Within the records below, filter for lines carrying the word "time" and copy them.

----

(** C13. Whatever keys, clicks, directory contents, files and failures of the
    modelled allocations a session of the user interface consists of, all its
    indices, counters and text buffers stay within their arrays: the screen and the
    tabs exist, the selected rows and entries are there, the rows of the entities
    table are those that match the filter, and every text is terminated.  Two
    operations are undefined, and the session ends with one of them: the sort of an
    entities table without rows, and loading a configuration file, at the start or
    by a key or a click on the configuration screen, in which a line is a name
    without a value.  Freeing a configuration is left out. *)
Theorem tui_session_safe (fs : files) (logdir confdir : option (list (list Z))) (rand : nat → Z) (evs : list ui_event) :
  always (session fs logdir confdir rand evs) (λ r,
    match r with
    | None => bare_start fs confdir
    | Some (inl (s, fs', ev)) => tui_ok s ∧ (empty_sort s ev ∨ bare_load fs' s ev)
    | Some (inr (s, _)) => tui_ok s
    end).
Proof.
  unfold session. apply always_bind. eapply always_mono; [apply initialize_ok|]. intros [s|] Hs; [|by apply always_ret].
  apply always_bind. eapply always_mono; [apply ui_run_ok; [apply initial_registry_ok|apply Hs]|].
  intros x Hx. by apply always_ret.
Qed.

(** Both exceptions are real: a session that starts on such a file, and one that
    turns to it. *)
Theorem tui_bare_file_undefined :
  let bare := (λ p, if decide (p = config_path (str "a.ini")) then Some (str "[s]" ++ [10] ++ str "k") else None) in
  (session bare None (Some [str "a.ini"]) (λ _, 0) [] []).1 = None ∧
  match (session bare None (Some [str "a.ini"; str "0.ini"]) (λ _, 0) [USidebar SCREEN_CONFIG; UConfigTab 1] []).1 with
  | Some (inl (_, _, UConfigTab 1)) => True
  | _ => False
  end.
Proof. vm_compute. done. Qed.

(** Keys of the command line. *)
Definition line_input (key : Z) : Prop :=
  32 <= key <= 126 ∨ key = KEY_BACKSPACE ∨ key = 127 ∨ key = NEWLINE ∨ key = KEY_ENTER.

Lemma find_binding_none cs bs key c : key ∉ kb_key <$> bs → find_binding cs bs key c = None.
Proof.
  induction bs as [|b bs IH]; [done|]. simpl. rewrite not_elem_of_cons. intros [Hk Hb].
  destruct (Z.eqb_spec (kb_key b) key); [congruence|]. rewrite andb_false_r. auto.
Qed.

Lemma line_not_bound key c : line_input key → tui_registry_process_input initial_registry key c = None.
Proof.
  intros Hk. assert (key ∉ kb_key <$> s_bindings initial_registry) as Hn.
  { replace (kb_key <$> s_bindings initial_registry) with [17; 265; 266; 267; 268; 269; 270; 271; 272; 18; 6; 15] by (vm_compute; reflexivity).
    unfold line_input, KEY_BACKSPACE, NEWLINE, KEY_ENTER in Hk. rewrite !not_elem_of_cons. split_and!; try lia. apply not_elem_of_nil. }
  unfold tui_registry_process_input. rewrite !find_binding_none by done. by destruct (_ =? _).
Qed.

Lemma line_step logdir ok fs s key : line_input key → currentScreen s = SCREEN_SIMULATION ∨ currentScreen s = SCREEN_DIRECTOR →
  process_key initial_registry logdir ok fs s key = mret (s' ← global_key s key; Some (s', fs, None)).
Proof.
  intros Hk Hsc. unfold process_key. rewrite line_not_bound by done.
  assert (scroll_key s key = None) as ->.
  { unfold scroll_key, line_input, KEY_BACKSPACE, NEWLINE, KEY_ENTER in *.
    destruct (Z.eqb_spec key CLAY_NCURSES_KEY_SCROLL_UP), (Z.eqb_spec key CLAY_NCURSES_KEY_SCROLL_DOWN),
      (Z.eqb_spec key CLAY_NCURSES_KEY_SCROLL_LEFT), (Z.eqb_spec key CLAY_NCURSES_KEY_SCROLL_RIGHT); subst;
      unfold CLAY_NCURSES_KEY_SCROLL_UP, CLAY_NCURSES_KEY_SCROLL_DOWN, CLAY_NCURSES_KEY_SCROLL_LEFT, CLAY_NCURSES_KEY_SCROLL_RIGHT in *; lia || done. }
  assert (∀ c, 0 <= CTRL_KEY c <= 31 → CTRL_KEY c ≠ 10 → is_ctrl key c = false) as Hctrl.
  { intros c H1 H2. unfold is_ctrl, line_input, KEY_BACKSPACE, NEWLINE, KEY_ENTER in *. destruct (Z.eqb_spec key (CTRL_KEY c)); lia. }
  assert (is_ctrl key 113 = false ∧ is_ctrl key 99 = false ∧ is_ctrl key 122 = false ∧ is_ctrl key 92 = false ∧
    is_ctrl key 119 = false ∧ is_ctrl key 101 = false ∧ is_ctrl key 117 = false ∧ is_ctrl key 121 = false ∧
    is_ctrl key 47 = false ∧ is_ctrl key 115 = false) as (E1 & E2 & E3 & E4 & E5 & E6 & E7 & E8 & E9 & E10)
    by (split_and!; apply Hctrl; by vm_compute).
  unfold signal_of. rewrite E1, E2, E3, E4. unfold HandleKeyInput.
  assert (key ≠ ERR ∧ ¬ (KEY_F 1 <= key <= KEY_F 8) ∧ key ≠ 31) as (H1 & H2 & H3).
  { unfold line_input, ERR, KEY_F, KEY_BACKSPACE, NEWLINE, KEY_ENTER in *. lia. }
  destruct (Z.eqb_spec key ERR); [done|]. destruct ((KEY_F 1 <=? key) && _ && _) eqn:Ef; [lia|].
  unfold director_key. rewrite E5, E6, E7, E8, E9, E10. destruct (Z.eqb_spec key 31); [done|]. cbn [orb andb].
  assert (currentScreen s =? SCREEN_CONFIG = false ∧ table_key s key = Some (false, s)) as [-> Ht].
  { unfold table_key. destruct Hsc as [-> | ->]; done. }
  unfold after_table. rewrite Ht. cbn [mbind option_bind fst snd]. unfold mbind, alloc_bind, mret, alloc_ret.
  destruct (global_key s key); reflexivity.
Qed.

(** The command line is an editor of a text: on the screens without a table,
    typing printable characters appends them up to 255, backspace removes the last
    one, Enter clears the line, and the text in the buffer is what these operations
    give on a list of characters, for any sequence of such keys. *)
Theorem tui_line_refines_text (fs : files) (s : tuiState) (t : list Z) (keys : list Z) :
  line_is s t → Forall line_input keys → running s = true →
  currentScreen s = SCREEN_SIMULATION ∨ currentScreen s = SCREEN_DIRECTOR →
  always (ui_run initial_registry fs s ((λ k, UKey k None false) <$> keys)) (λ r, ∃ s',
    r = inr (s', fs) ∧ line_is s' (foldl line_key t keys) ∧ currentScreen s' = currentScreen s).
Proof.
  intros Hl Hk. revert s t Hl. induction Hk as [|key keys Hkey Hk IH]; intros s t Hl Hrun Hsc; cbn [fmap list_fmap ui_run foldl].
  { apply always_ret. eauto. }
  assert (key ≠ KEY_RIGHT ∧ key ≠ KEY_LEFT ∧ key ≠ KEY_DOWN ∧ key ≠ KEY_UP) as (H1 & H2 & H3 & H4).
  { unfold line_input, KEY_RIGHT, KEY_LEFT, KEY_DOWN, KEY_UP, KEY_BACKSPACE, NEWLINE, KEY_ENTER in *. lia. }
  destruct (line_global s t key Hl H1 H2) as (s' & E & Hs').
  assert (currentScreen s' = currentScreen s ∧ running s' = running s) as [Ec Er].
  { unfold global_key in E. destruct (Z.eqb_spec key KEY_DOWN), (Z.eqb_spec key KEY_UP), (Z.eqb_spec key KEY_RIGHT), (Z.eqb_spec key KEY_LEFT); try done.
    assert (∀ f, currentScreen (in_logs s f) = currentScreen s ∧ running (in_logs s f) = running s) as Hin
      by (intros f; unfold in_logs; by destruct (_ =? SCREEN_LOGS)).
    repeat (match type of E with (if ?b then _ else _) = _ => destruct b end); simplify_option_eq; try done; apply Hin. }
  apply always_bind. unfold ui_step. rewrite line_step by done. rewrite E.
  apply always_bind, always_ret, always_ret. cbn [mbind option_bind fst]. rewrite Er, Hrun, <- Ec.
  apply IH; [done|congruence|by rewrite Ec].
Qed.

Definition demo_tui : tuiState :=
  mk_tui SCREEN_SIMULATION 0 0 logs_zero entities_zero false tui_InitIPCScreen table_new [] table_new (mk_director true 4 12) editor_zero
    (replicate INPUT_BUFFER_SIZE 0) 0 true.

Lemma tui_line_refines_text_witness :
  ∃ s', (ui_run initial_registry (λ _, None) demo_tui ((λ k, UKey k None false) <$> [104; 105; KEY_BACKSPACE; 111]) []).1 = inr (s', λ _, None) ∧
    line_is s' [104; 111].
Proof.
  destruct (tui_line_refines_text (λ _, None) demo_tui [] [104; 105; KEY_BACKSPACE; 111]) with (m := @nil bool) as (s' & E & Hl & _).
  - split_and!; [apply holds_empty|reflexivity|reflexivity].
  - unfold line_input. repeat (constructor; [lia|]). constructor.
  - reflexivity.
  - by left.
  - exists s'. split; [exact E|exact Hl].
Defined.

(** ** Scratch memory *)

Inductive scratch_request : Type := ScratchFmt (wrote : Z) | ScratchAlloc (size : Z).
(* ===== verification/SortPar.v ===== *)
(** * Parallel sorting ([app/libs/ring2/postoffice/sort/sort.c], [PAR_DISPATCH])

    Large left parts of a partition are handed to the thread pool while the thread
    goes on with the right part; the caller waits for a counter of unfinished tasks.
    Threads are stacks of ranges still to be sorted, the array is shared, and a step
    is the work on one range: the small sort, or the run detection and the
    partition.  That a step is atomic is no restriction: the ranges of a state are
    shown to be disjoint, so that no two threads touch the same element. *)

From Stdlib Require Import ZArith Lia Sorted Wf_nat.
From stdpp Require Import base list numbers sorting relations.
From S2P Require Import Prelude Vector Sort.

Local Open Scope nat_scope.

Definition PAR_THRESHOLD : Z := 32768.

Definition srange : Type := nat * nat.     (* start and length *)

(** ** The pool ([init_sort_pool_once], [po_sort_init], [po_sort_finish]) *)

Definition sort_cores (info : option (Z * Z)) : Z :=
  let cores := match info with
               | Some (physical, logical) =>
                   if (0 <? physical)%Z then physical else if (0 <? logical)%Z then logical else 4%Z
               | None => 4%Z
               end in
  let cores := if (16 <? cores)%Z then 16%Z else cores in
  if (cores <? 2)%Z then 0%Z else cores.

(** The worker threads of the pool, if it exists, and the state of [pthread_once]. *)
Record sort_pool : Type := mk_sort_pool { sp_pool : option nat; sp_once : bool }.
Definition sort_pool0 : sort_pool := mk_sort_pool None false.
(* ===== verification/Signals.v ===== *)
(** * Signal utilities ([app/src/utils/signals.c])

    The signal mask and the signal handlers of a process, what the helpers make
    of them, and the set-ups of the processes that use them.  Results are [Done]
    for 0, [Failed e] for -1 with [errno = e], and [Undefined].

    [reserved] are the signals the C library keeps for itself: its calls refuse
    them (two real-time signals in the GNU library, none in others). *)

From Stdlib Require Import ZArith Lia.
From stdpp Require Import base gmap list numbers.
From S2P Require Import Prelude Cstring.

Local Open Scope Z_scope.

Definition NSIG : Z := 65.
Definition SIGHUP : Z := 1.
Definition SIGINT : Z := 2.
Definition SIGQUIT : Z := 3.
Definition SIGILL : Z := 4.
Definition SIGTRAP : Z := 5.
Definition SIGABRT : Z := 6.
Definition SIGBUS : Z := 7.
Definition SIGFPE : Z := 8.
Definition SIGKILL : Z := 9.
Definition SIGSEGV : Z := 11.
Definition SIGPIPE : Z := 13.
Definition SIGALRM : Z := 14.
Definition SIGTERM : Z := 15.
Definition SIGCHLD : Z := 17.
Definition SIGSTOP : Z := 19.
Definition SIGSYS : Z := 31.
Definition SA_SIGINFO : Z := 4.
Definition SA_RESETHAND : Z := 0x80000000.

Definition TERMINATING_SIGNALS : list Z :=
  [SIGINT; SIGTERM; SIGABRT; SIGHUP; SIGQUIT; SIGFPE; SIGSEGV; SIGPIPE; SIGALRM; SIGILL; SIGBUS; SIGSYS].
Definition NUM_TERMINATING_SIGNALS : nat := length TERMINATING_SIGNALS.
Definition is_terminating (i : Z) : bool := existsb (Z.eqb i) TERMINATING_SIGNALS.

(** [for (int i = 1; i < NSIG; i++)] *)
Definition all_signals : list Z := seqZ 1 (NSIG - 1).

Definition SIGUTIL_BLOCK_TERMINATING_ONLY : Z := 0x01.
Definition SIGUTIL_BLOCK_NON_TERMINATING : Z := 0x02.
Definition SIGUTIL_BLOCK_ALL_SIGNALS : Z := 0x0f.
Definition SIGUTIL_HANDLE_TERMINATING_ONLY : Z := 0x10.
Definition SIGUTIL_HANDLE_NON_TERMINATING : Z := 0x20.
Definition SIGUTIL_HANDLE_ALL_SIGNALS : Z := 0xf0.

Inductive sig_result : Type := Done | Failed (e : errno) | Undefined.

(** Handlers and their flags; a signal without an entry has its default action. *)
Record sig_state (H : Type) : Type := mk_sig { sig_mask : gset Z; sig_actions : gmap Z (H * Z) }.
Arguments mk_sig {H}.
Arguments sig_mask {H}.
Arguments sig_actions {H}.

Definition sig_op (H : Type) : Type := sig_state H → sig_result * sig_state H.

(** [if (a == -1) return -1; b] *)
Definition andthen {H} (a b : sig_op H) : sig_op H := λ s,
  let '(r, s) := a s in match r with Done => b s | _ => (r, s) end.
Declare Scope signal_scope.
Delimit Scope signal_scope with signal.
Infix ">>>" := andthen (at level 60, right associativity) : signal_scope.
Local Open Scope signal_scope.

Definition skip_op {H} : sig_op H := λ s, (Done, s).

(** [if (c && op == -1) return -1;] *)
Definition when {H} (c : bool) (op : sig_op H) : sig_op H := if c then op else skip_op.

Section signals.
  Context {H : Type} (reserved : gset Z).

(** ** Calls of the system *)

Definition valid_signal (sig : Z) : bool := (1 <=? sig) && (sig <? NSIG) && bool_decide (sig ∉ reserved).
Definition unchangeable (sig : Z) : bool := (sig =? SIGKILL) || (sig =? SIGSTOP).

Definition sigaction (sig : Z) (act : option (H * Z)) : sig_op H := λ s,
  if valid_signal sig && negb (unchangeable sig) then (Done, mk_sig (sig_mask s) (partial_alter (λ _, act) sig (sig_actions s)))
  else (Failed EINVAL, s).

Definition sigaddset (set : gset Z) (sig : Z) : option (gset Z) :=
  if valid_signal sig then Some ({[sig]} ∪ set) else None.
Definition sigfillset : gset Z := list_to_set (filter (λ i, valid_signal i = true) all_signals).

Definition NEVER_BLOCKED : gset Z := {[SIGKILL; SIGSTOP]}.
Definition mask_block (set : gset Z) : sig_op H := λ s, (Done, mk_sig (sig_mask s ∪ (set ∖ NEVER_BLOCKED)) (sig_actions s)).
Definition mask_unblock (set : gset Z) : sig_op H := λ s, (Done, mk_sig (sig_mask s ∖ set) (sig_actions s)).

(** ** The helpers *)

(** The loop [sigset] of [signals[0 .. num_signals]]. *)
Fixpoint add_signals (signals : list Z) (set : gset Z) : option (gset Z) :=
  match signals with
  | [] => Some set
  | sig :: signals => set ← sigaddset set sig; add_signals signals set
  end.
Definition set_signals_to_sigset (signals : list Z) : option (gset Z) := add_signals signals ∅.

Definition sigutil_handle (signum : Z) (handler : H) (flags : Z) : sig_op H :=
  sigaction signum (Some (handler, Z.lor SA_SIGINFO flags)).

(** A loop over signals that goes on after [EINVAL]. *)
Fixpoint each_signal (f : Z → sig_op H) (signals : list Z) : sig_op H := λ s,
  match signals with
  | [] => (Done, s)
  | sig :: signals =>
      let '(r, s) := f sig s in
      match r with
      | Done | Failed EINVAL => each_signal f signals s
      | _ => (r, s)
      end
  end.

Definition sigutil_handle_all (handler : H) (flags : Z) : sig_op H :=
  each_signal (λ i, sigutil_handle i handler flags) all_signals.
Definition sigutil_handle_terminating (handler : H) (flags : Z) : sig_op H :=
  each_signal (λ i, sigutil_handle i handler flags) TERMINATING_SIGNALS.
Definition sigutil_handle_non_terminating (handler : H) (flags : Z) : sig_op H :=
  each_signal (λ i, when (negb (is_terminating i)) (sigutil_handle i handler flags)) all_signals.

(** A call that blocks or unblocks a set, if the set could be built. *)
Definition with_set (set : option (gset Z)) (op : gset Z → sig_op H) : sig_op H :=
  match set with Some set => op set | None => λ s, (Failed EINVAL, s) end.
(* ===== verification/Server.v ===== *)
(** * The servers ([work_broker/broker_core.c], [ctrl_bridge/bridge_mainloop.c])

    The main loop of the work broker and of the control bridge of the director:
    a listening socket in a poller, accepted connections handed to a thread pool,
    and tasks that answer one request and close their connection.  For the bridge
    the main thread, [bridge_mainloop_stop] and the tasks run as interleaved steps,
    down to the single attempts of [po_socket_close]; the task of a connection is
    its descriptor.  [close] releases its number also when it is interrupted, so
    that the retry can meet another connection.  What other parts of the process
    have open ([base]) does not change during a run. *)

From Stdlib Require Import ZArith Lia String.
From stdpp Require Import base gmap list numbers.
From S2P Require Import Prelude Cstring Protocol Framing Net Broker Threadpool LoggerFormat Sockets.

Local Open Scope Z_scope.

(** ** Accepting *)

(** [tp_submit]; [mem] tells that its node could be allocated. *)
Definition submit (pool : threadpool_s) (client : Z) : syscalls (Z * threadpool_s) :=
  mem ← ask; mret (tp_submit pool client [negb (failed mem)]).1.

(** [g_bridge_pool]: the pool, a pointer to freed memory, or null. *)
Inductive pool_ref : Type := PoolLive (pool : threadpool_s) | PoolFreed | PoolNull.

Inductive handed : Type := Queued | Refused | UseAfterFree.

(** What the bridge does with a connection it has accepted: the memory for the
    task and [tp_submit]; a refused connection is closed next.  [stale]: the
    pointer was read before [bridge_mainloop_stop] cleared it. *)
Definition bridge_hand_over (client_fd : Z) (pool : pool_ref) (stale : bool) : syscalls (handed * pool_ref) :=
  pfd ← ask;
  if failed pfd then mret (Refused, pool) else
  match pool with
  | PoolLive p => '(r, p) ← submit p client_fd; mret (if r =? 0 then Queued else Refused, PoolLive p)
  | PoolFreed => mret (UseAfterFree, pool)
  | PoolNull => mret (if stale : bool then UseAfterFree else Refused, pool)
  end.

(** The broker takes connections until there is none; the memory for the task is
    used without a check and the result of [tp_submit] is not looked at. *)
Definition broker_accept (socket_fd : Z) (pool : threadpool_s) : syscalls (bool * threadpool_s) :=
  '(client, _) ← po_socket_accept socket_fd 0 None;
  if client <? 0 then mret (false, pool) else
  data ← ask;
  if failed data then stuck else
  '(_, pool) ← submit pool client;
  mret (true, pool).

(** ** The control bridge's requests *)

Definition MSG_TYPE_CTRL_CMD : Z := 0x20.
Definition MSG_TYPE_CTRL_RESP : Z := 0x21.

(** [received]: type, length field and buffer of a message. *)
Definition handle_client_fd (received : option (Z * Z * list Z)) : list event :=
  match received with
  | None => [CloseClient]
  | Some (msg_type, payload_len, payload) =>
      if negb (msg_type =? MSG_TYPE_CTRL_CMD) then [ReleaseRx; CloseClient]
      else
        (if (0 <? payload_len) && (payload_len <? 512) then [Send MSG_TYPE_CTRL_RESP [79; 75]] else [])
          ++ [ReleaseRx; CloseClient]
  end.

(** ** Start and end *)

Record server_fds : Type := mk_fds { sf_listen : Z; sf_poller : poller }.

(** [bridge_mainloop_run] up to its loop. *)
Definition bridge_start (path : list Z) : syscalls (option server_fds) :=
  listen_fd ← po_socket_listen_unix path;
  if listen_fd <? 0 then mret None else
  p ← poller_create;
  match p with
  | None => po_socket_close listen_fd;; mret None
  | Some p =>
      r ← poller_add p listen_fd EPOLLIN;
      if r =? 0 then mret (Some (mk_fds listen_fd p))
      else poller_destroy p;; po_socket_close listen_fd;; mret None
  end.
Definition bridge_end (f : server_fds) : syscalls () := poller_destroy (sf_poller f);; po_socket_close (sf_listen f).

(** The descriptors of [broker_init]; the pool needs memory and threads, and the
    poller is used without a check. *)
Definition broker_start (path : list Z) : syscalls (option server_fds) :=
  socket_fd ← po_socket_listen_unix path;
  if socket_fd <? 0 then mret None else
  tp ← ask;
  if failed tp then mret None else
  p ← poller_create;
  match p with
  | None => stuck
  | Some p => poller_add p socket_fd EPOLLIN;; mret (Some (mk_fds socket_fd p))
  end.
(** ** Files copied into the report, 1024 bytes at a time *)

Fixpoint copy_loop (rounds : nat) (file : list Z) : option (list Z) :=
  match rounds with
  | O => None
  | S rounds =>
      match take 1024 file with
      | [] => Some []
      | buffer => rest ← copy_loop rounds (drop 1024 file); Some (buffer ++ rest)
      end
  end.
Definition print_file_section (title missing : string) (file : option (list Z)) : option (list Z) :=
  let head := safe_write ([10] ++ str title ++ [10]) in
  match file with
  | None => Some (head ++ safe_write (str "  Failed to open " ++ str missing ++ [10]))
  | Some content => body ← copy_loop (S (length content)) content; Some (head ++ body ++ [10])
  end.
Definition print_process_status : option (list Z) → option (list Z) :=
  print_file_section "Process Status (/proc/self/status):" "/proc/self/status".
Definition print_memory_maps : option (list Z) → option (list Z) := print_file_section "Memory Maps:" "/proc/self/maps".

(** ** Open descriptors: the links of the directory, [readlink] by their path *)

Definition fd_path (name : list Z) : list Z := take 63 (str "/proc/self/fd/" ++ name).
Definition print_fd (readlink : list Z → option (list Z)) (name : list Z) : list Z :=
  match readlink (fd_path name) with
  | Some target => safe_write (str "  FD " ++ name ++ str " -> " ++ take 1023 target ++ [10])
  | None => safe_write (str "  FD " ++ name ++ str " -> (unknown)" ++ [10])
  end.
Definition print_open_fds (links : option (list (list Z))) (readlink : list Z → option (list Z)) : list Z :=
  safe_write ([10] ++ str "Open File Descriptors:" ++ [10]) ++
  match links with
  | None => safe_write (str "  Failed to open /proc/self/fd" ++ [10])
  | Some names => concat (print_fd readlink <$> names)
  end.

----

- _TASK RESPONSE_
    them (two real-time signals in the GNU library, none in others). *)
(** ** Files copied into the report, 1024 bytes at a time *)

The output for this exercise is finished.